- ASSIGNED TASK
The answer should contain only the lines running from the line with "unfold OPENSSL_sk_set_cmp_func. sstep" to the end of the material, reproduced verbatim.
***** DATA LISTING
Lemma delete_if_agrees func dat a st w : holds a st -> step_agrees (Delete_if func dat) a st w.
Proof.
  intros Hst. destruct (delete_if_spec sk Hsk call_del func dat a st w Hst) as (st' & E & Hst').
  unfold step_agrees. cbn [sk_step list_op vec_of client_of objects].
  destruct (keep_if _ (elems a) (user w)) as [l u]. cbn [fst snd] in *.
  eexists (0, None), st', (mk_client (with_elems l a) _ u). split_and!; [|done|done|done].
  erewrite only_some by exact E. done.
Qed.

Lemma recompared_holds a R s f :
  lenZ (elems a) + lenZ R = cap a -> holds (mk_vec (elems a) s (cap a) f) (stk (elems a) R s (cap a) f).
Proof. by exists R. Qed.

Lemma set_cmp_func_spec f a R w :
  OPENSSL_sk_set_cmp_func sk f (set_stack sk (stk (elems a) R (flag a) (cap a) (cmp a)) w)
  = Some (cmp a, set_stack sk (stk (elems a) R (if cmp a =? f then flag a else 0) (cap a) f) w).
Proof.
  unfold OPENSSL_sk_set_cmp_func. sstep get_stack_set. cbn [comp stk cells].
  destruct (Z.eqb_spec (cmp a) f) as [<- | Hne]; cbn [negb].
  - unfold mbind at 1, part_bind at 1, mret at 1, part_ret at 1. by sstep update_set.
  - sstep update_set. by sstep update_set.
Qed.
**********
- SOLUTION TO THIS TASK
  unfold OPENSSL_sk_set_cmp_func. sstep get_stack_set. cbn [comp stk cells].
  destruct (Z.eqb_spec (cmp a) f) as [<- | Hne]; cbn [negb].
  - unfold mbind at 1, part_bind at 1, mret at 1, part_ret at 1. by sstep update_set.
  - sstep update_set. by sstep update_set.
Qed.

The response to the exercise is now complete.